WORK TASK = Repeat exactly, and only, the lines below starting at the line that contains "Record client : Type" and ending at the line that contains "(** The selected", inclusive of both.

(Saved data entries)
▶

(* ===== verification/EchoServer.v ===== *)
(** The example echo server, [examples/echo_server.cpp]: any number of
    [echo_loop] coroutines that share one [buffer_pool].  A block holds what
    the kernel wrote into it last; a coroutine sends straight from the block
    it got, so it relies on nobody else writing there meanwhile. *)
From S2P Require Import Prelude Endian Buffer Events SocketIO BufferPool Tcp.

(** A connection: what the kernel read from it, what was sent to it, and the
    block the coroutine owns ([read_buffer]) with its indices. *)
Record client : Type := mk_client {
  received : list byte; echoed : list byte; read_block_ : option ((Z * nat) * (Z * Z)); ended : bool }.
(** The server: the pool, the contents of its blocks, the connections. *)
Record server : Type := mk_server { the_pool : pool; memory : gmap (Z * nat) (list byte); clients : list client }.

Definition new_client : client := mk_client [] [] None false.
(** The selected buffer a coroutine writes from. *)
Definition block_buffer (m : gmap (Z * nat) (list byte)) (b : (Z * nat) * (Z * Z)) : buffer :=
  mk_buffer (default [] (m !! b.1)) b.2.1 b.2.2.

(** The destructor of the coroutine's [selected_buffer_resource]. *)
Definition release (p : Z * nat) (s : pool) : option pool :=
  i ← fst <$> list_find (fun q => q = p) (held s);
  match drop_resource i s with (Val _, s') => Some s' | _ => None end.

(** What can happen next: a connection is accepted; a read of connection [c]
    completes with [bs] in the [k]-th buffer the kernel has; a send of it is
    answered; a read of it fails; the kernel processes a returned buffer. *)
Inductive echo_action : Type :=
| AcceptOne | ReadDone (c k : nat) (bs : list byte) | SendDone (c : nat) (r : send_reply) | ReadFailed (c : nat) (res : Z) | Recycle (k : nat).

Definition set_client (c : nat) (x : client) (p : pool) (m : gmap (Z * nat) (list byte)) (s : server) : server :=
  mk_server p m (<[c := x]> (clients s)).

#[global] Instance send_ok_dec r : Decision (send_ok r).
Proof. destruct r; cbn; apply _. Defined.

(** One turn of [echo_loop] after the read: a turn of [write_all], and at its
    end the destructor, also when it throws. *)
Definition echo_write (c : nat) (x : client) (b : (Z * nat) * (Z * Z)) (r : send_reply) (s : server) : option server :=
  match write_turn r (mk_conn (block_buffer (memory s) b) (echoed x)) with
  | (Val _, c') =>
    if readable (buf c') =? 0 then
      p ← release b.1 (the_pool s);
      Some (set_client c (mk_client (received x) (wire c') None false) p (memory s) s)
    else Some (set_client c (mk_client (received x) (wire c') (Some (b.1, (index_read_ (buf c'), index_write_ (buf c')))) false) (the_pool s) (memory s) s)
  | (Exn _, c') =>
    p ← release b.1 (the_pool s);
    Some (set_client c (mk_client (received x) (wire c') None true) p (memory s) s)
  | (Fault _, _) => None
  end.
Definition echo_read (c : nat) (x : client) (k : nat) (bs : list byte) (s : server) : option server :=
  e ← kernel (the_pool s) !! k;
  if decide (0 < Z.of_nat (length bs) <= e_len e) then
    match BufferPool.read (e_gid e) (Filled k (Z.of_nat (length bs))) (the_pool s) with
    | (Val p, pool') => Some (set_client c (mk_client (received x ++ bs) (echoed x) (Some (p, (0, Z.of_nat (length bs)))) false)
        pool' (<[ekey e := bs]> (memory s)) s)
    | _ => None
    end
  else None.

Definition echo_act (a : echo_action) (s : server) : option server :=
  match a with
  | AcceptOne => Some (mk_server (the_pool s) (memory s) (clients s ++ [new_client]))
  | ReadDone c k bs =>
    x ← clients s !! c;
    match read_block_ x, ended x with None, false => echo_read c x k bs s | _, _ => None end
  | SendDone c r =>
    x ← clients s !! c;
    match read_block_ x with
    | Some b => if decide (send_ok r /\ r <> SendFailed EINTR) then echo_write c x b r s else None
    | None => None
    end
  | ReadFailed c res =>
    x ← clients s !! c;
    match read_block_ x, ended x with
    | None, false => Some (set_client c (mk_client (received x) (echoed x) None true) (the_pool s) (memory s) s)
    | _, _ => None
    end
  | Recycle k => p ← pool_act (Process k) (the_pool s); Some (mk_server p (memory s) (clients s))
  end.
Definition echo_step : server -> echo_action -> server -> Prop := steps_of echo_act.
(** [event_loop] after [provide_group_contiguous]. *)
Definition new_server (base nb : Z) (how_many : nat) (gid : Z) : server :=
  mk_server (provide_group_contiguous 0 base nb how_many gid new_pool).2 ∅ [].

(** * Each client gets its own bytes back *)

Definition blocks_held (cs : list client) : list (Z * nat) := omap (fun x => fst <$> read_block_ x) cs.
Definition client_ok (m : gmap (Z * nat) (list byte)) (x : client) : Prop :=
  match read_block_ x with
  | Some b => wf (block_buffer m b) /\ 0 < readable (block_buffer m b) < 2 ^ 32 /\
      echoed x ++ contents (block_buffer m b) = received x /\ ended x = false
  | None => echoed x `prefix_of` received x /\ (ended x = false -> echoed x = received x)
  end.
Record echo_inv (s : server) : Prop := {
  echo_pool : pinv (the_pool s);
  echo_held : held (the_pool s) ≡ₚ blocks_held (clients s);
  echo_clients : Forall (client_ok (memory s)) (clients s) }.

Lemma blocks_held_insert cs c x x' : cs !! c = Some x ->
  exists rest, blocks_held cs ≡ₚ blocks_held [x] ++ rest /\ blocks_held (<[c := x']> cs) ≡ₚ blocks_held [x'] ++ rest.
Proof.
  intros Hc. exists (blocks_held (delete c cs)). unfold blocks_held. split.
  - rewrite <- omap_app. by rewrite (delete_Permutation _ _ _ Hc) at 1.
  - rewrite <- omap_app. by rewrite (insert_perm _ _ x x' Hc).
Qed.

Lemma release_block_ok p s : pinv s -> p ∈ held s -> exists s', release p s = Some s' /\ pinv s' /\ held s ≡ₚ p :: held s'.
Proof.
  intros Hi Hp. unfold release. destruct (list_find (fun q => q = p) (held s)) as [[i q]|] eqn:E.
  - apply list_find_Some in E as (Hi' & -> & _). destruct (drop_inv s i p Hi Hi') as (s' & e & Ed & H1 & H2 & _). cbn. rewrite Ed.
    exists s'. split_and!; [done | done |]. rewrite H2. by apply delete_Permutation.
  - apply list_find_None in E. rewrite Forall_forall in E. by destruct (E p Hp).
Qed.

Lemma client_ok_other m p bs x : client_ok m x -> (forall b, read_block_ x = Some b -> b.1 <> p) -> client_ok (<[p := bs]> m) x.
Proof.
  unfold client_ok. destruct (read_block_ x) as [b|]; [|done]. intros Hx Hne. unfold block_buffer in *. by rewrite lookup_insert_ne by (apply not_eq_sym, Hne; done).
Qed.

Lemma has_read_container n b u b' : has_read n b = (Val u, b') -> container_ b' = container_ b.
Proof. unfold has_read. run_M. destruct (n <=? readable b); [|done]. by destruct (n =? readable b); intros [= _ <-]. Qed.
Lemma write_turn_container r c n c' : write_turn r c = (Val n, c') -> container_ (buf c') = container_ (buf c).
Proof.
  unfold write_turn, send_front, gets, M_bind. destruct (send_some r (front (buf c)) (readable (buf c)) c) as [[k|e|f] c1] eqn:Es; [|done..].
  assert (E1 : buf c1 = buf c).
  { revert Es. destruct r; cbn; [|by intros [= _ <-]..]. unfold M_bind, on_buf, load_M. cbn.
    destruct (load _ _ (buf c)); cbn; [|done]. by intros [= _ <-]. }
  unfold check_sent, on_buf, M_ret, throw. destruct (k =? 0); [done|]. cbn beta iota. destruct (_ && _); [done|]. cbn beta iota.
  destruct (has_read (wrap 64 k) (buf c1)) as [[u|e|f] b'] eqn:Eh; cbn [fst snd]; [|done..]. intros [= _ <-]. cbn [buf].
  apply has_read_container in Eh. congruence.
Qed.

◀

FINISHED TASK =
Record client : Type := mk_client {
  received : list byte; echoed : list byte; read_block_ : option ((Z * nat) * (Z * Z)); ended : bool }.
(** The server: the pool, the contents of its blocks, the connections. *)
Record server : Type := mk_server { the_pool : pool; memory : gmap (Z * nat) (list byte); clients : list client }.

Definition new_client : client := mk_client [] [] None false.
(** The selected buffer a coroutine writes from. *)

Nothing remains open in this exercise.